太極拳は心身の無駄な力を除き、リラックスする運動。リラックスは健康作りの基本でもあります。まずは、日常的に太極拳の動きを取り入れてみませんか。

【逆腹式呼吸】・・・鼻からゆっくりと吸って、鼻からゆっくりと吐く、深い呼吸でリラックス状態へ。吸うときにお腹をへこませ、吐くときにお腹をふくらませます。「丹田」とよばれる、へその下あたりを意識して、お腹に息を入れるイメージで行いましょう。

【重心を下へ、後ろへ】・・まっすぐに立ち、重心を腰の下に持っていきます。足裏の重心はつま先ではなくかかとに。腰が安定し、股関節や肩関節がゆるんでいきます。ゆったりとした姿勢は、緊張をほぐし、肩やひざにかかる負担を取り除きます。

【目線を安定させる】・・・目線は地面と平行に、平らに動かすようにします。特に歩くときは下を向くのではなく、見上げてばかりでもなく、正面のできるだけ遠くを見るように意識しましょう。視野が広がり、たくさんの発見があるはずです。

太極拳にチャレンジ

初心者でも、体がかたくても大丈夫。1日5分でも、その場でできる太極拳をやってみましょう。深い呼吸を意識するのがポイントです。

1日のスタートに「スワイショウ」

眠っている間のこわばりをほぐし、体を目覚めさせる“準備運動”。ウエストを引き締める効果も期待できます。

(1)足を肩幅に開いて、ひざは軽く曲げて、背筋を伸ばして立ちます。
(2)呼吸を整え、ゆっくりと腕を左右に広げ、力を入れずに上半身を左に回転させます。
(3)両腕はぶらりとさせ、背中を軽くたたくようにします。かかとが上がらないように注意しましょう。
(4)体を戻し、同様に右へ回します。左、右、左とリズムよく30回くらい繰り返します。

 

毎日の健康作りに「八段錦(はちだんにしき)」

八段錦とは…中国で700年以上続いている「医療体操」です。健康・美容効果にすぐれており、毎日の運動にも最適です。ここでは、そのうち3種をご紹介。目的に合わせて1つか2つ行いましょう。

一段錦:胃腸を整える

背を伸ばすことで、胃腸を丈夫にする運動です。腹部の脂肪対策、肩こりにもよいといわれています。

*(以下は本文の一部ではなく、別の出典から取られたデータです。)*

Lemma awake_group_responsed E cli : within (awake E None) (group_responsed cli).
Proof.
  intros w. unfold group_responsed. apply bind_set_cli. intros c Hc.
  pose proof (frame_push_awaitings cli (w <| w_clis ::= <[cli := c <| _awaiting_count ::= Z.pred |>]> |>)) as Hf.
  assert (Hf1 : nudge (Some (CClient cli)) w (w <| w_clis ::= <[cli := c <| _awaiting_count ::= Z.pred |>]> |>)).
  { pose proof (frame_cli_hole cli (fun c => c <| _awaiting_count ::= Z.pred |>) ltac:(done) w) as H1. by rewrite (set_cli_eq _ _ c _ Hc) in H1. }
  set (c1 := c <| _awaiting_count ::= Z.pred |>) in *. set (w1 := w <| w_clis ::= _ |>) in *.
  pose proof (push_awaitings_result cli w1 c1 (lookup_insert_eq _ _ _)) as Hr.
  assert (Hcls : Awake E None w -> forall g x, g ∈ _awaiting_groups c1 -> w_grps w1 !! g = Some x -> long_connection x = false).
  { intros HA g x Hin. by apply (aw_class _ _ _ HA cli c). }
  destruct (_push_awaitings_to_ready cli w1) as [[a|e|k|] w2] eqn:E2; try done; intros HA; specialize (Hr (Hcls HA)); [|done].
  assert (HA2 : Awake E (Some (CClient cli)) w2).
  { eapply frame_awake; [etransitivity; [exact Hf1|exact Hf]|by apply awake_hole]. }
  apply (awake_fill_cli E cli); [done|]. intros c2 Hc2 Hfd.
  assert (Hs : cli_fd c <> -1 -> early c1 /\ (loaded c -> watched (polls w) (k_epoll (w_kern w)) cli c)).
  { intros Ho. split; [exact (served_early _ _ (aw_served _ _ _ HA cli c ltac:(done) Hc Ho))|by apply (aw_watched _ _ _ HA)]. }
  destruct Hr as [[-> Hw]|(bs & Hb & Hbs & Hp)].
  - unfold w1 in Hc2. cbn in Hc2. rewrite lookup_insert_eq in Hc2. injection Hc2 as <-. destruct (Hs Hfd) as [Hearly Hwatch].
    split; [by apply served_waits|exact Hwatch].
  - rewrite Hb in Hc2. injection Hc2 as <-. destruct (Hs Hfd) as [Hearly _]. split; [by apply (served_pushed _ bs c1)|]. intros Hl. left. by apply Hp.
Qed.
#[export] Hint Resolve awake_group_responsed : within.

(** ** Answers, and the servers *)

Lemma within_step_cmd i f : within (nudge None) (set_cmd i f).
Proof. unfold set_cmd. within_step. Qed.

Ltac whole' := match goal with |- context [awake ?E ?h ?w _] => match goal with |- context [match ?k w with _ => _ end] => apply (fun H : within (awake E h) k => H w) end end.
Section Servers.
Context (E : nat -> Prop).
#[local] Abbreviation calm c := (within (awake E None) c).

Lemma awake_single g cli : calm (single_command_responsed g cli).
Proof. unfold single_command_responsed. within_step. Qed.
Lemma awake_multi g cli k p cs n : calm (multi_command_responsed g cli k p cs n).
Proof. unfold multi_command_responsed, set_buffer. within_step. Qed.
#[local] Hint Resolve awake_single awake_multi : within.
Lemma awake_command_responsed g : calm (command_responsed g).
Proof. unfold command_responsed. within_step. Qed.
#[local] Hint Resolve awake_command_responsed : within.
Lemma awake_on_remote_responsed c rsp err : calm (on_remote_responsed c rsp err).
Proof. unfold on_remote_responsed, rsp_get, rsp_set, rename_goto, answer, responsed, set_buffer. within_step. Qed.
#[local] Hint Resolve awake_on_remote_responsed : within.
Lemma awake_respond t rsps sent : calm (respond t rsps sent).
Proof. revert sent. induction rsps as [|r rsps IH]; intros [|[c|] sent]; cbn [respond]; unfold rsp_to; within_step. Qed.
#[local] Hint Resolve awake_respond : within.
Lemma awake_recv_from s : calm (_recv_from s).
Proof. unfold _recv_from. frame_step. Qed.
#[local] Hint Resolve awake_recv_from : within.

(** While [s] is open. *)
Definition opened (s : nat) : World -> Prop := on_svr s (fun x => svr_fd x <> -1).
Definition while_open (s : nat) (w w' : World) : Prop := opened s w -> nudge None w w' /\ opened s w'.
#[local] Instance while_open_preorder s : PreOrder (while_open s).
Proof. split; [by intros w|]. intros w1 w2 w3 H1 H2 Ho. destruct (H1 Ho) as [F1 O1]. destruct (H2 O1) as [F2 O2]. split; [by etransitivity|done]. Qed.
Lemma while_open_svr s f : (forall x, svr_fd (f x) = svr_fd x) -> within (while_open s) (set_svr s f).
Proof.
  intros Hf w. unfold set_svr, get_svr, deref_obj, mbind, M_bind. destruct (w_svrs w !! s) as [x|] eqn:Ex; [|done]. intros Ho. split.
  - apply frame_intro; cbn; [done..|by apply clis_same|by apply grps_same|]. intros j x'. rewrite lookup_insert_Some.
    intros [[<- <-]|[_ Hx']]; [right; left; rewrite Hf; by apply Ho|do 3 right; by exists x'].
  - intros x'. cbn. rewrite lookup_insert_eq. intros [= <-]. rewrite Hf. by apply Ho.
Qed.
Lemma while_open_cmd s i f : within (while_open s) (set_cmd i f).
Proof.
  intros w. pose proof (within_step_cmd i f w) as Hw. unfold set_cmd, get_cmd, deref_obj, mbind, M_bind in *. by destruct (w_cmds w !! i).
Qed.
#[local] Hint Resolve while_open_cmd : within.
#[local] Hint Extern 1 (within (while_open _) (set_svr _ _)) => (apply while_open_svr; reflexivity) : within.

Lemma awake_push_to_buffer_set s : calm (_push_to_buffer_set s).
Proof.
  unfold _push_to_buffer_set. apply within_bind; [typeclasses eauto|frame_step|intros t]. intros w.
  unfold mbind at 1, M_bind at 1, get_svr at 1, deref_obj at 1. destruct (w_svrs w !! s) as [x|] eqn:Ex; [|done].
  destruct (decide (svr_fd x = -1)) as [Hf|Hf].
  - destruct (decide (_commands x = [])) as [Hi|Hn]; [rewrite Hi; cbn [for_each]; whole'; frame_step|].
    match goal with |- match ?r with _ => _ end => destruct r as [[] w'] end; try done; intros HA; by destruct Hn; eapply (aw_idle _ _ _ HA).
  - match goal with |- match ?k w with _ => _ end => assert (Hk : within (while_open s) k) by (within_step) end.
    specialize (Hk w). assert (Ho : opened s w) by (intros y Hy; by simplify_eq).
    match goal with |- match ?r with _ => _ end => destruct r as [[] w'] end; try done; apply frame_awake; by apply Hk.
Qed.
#[local] Hint Resolve awake_push_to_buffer_set : within.
Lemma awake_server_on_events s ev : calm (server_on_events s ev).
Proof. unfold server_on_events, catch_bad. frame_step. Qed.

(** *** Commands that leave *)

Lemma erase_client_pure cli cmds w : (erase_client cli cmds w).2 = w.
Proof.
  induction cmds as [|c cmds IH]; cbn [erase_client]; [done|]. unfold cmd_client, get_cmd, get_grp, deref_obj, mbind, M_bind in *.
  destruct (w_cmds w !! c) as [x|]; [|done]. destruct (w_grps w !! cmd_group x); [|done]. cbn. by destruct (erase_client cli cmds w) as [[] w'].
Qed.
Lemma reset_client_pure cli sent w : (reset_client cli sent w).2 = w.
Proof.
  induction sent as [|[c|] sent IH]; cbn [reset_client]; [done|..]; unfold cmd_client, get_cmd, get_grp, deref_obj, mbind, M_bind in *.
  - destruct (w_cmds w !! c) as [x|]; [|done]. destruct (w_grps w !! cmd_group x); [|done]. cbn. by destruct (reset_client cli sent w) as [[] w'].
  - by destruct (reset_client cli sent w) as [[] w'].
Qed.
Lemma reset_client_idle cli sent w l w' : reset_client cli sent w = (Ret l, w') -> omap id sent = [] -> omap id l = [].
Proof.
  revert l w'. induction sent as [|[c|] sent IH]; intros l w'; cbn [reset_client]; [by intros [= <- _]|done|].
  intros (rest & w1 & Hr & H)%bind_Ret_inv. injection H as <- _. cbn. by apply (IH _ w1).
Qed.

Lemma set_svr_eq i f x w : w_svrs w !! i = Some x -> set_svr i f w = (Ret tt, w <| w_svrs ::= <[i := f x]> |>).
Proof. intros Hx. unfold set_svr, get_svr, deref_obj, mbind, M_bind. by rewrite Hx. Qed.
Lemma awake_server_pop s cli : calm (server_pop_client s cli).
Proof.
  apply within_frame. intros w. unfold server_pop_client. unfold mbind at 1, M_bind at 1, get_svr at 1, deref_obj at 1.
  destruct (w_svrs w !! s) as [x|] eqn:Ex; [|done]. unfold mbind at 1, M_bind at 1. pose proof (erase_client_pure cli (_commands x) w) as Hp.
  destruct (erase_client cli (_commands x) w) as [[cmds|e|k|] w1] eqn:Ee; cbn in Hp; subst w1; try done.
  assert (Hc : _commands x = [] -> cmds = []) by (intros E0; rewrite E0 in Ee; by injection Ee).
  unfold mbind at 1, M_bind at 1. rewrite (set_svr_eq _ _ _ _ Ex).
  set (w1 := w <| w_svrs ::= _ |>). unfold mbind at 1, M_bind at 1. pose proof (reset_client_pure cli (_sent_commands x) w1) as Hp.
  assert (Hf : forall l w2, w2 = w1 \/ (w2 = w1 <| w_svrs ::= <[s := x <| _commands := cmds |> <| _sent_commands := l |>]> |> /\ (omap id (_sent_commands x) = [] -> omap id l = [])) -> nudge None w w2).
  { intros l w2 Hw2. assert (Hk : w_next w2 = w_next w /\ w_kern w2 = w_kern w /\ polls w2 = polls w /\ w_clis w2 = w_clis w /\ w_grps w2 = w_grps w) by (by destruct Hw2 as [->|[-> _]]).
    destruct Hk as (K1 & K2 & K3 & K4 & K5). apply frame_intro; [lia|done..|by apply clis_same|by apply grps_same|]. intros j x' Hx'.
    do 3 right. destruct (decide (j = s)) as [->|Hj]; [exists x|exists x'; split_and!; [|done..]].
    - destruct Hw2 as [->|[-> Hl]]; cbn in Hx'; rewrite lookup_insert_eq in Hx'; injection Hx' as <-; split_and!; try done; intros [I1 I2]; split; cbn; auto.
    - destruct Hw2 as [->|[-> Hl]]; cbn in Hx'; by rewrite !lookup_insert_ne in Hx' by done. }
  destruct (reset_client cli (_sent_commands x) w1) as [[sent|e|k|] w2] eqn:Er; cbn in Hp; subst w2; try done; [|by apply (Hf []); left].
  rewrite (set_svr_eq _ _ _ w1 (lookup_insert_eq _ _ _)). apply (Hf sent). right. split; [done|].
  intros Hs. by eapply reset_client_idle.
Qed.
Lemma awake_proxy_pop cli : calm (proxy_pop_client cli).
Proof.
  unfold proxy_pop_client. frame_step. apply within_pure; [typeclasses eauto|]. intros w. apply erase_client_pure.
Qed.
#[local] Hint Resolve awake_server_pop awake_proxy_pop : within.
(* ===== verification/WakeTurn.v ===== *)
(** * A turn of the loop leaves nobody behind

    The rest of the operations of a turn: long connections, clients that come and go, the slot
    map, and [poll_ctl], after which epoll asks for what [_conn_poll_type] asked for. *)
From S2P Require Import Prelude Strings OrderedSet Address SlotCalc Buffer Response SlotMap CommandParser Logic World Kernel Command Server LongConn Client Proxy Concurrence Frames Quiet Order Output Delivery Wake WakeClient Updaters.
#[local] Open Scope Z_scope.

Section Turn.
Context (E : nat -> Prop).
#[local] Abbreviation calm c := (within (awake E None) c).

(** ** Clients that come and go *)

Lemma frame_delete_name h cli : within (nudge h) (modify (fun w => w <| w_clis ::= delete cli |>)).
Proof.
  intros w. apply frame_intro; cbn; [done..| |by apply grps_same|by apply svrs_same].
  intros i c. rewrite lookup_delete_Some. intros [_ Hc]. left. exists c. auto using cli_like_refl.
Qed.
#[local] Hint Resolve frame_delete_name : within.

Lemma awake_delete_client cli : calm (delete_client cli).
Proof. unfold delete_client. frame_step. Qed.
#[local] Hint Resolve awake_delete_client : within.

Lemma frame_new_name fd w : let i := w_next w in
  nudge None w (w <| w_next := S i |> <| w_clis ::= <[i := mkClient fd ∅ [] [] [] 0 [] new_bufset]> |>).
Proof.
  intros i. apply frame_intro; cbn; [lia|done..| |by apply grps_same|by apply svrs_same].
  intros j c. rewrite lookup_insert_Some. intros [[_ <-]|[_ Hc]]; [right; by left|left; exists c; auto using cli_like_refl].
Qed.

(** A client without output may be polled for reading only. *)
Lemma same_poll_add_ro c : within (keeps w_clis) (poll_add_ro c).
Proof. unfold poll_add_ro, conn_fd. frame_step. Qed.

Lemma awake_blank_ctl cli (c : W unit) :
  within (nudge (Some (CClient cli))) c -> within (keeps w_clis) c -> forall w, on_cli cli blank w ->
  match c w with (Ret _, w') | (Throw _, w') => awake E None w w' | _ => True end.
Proof.
  intros Hf Hs w Hb. specialize (Hf w). specialize (Hs w). destruct (c w) as [[] w']; try done; intros HA;
    (apply (awake_fill_cli E cli); [by eapply frame_awake, awake_hole|]; intros x Hx _; rewrite Hs in Hx; pose proof (Hb x Hx) as B;
     split; [by apply served_blank|]; intros Hl; by destruct B).
Qed.

Lemma awake_new_client fd : calm (new_client fd).
Proof.
  intros w. unfold new_client. change (fresh ≫= ?f) with (fresh ≫= f).
  set (i := w_next w). set (w1 := w <| w_next := S i |> <| w_clis ::= <[i := mkClient fd ∅ [] [] [] 0 [] new_bufset]> |>).
  set (k := on_throw (poll_add_ro (CClient i)) (close_conn_fd (CClient i) ;; modify (fun w => w <| w_clis ::= delete i |>)) ;;
            set_proxy (fun p => p <| _clients_count ::= Z.succ |>) ;; mret i).
  change ((fresh ≫= _) w) with (k w1).
  assert (Hk : match k w1 with (Ret _, w') | (Throw _, w') => awake E None w1 w' | _ => True end).
  { unfold k. apply from_bind; [typeclasses eauto| |intros [] w2 _; whole'; frame_step]. unfold on_throw, try_catch.
    assert (Hb : on_cli i blank w1) by (intros c; cbn; rewrite lookup_insert_eq; by intros [= <-]).
    pose proof (awake_blank_ctl i (poll_add_ro (CClient i)) ltac:(frame_step) (same_poll_add_ro _) w1 Hb) as Hp.
    destruct (poll_add_ro (CClient i) w1) as [[a|e|u|] w2]; try done. eapply (within_from (awake E None) w1); [exact Hp|]. frame_step. }
  assert (Hw : awake E None w w1) by (apply frame_awake, frame_new_name). destruct (k w1) as [[] w']; try done; by etransitivity.
Qed.
#[local] Hint Resolve awake_new_client : within.
Lemma awake_accept_loop fuel : calm (accept_loop fuel).
Proof. induction fuel; cbn [accept_loop]; frame_step. Qed.
#[local] Hint Resolve awake_accept_loop : within.
(* ===== verification/Safety.v ===== *)
(** * No use after free, and every response is awaited once

    The operations of the program keep the invariant of Graph.v and never use a
    command, a group, a client, a server or an updater that was deleted. *)
From S2P Require Import Prelude Strings Address SlotCalc Buffer Response SlotMap CommandParser Logic Clean World Kernel Command Server LongConn Client Proxy Graph Links Frames.
#[local] Open Scope Z_scope.

(** The invariant of a world. *)
Definition Ok (H X L : list nat) (cur : option nat) (C : list Connection) (w : World) : Prop :=
  Links H X L cur (view w) /\ Regs C (view w).

(** Between operations. *)
Definition Inv (C : list Connection) (w : World) : Prop := exists H, Ok H [] [] None C w.

Lemma ok_view H X L cur C w w' : view w' = view w -> Ok H X L cur C w -> Ok H X L cur C w'.
Proof. unfold Ok. by intros ->. Qed.

Lemma inv_view C w w' : view w' = view w -> Inv C w -> Inv C w'.
Proof. unfold Inv, Ok. by intros ->. Qed.

(** ** The other pointers *)

Definition same_regs (g g' : Graph) : Prop :=
  o_slots g' = o_slots g /\ o_smap g' = o_smap g /\ o_pool g' = o_pool g /\ o_polls g' = o_polls g /\
  o_upds g' = o_upds g /\ o_slot_upds g' = o_slot_upds g /\ o_fin_upds g' = o_fin_upds g /\
  o_longs g' = o_longs g /\ o_next g' = o_next g.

(1)足を開いて自然に立ち、手のひらを上にして指を組みます。
(2)息を吸いながらゆっくりと上へ持ち上げます。肩の高さまで上げたら手のひらを下に向けて、吐く呼吸に合わせて下腹部まで下ろします。
(3)再び息を吸って手を持ち上げ、手のひらを上に向けて上体を伸ばします。
(4)両手をほどいて息を吐きながらゆっくりと手を下ろし①の姿勢へ。

二段錦:脚を引き締める

弓を射る姿勢で、肺や心臓を丈夫にする運動。足腰はもちろん、胸の筋肉も鍛えられます。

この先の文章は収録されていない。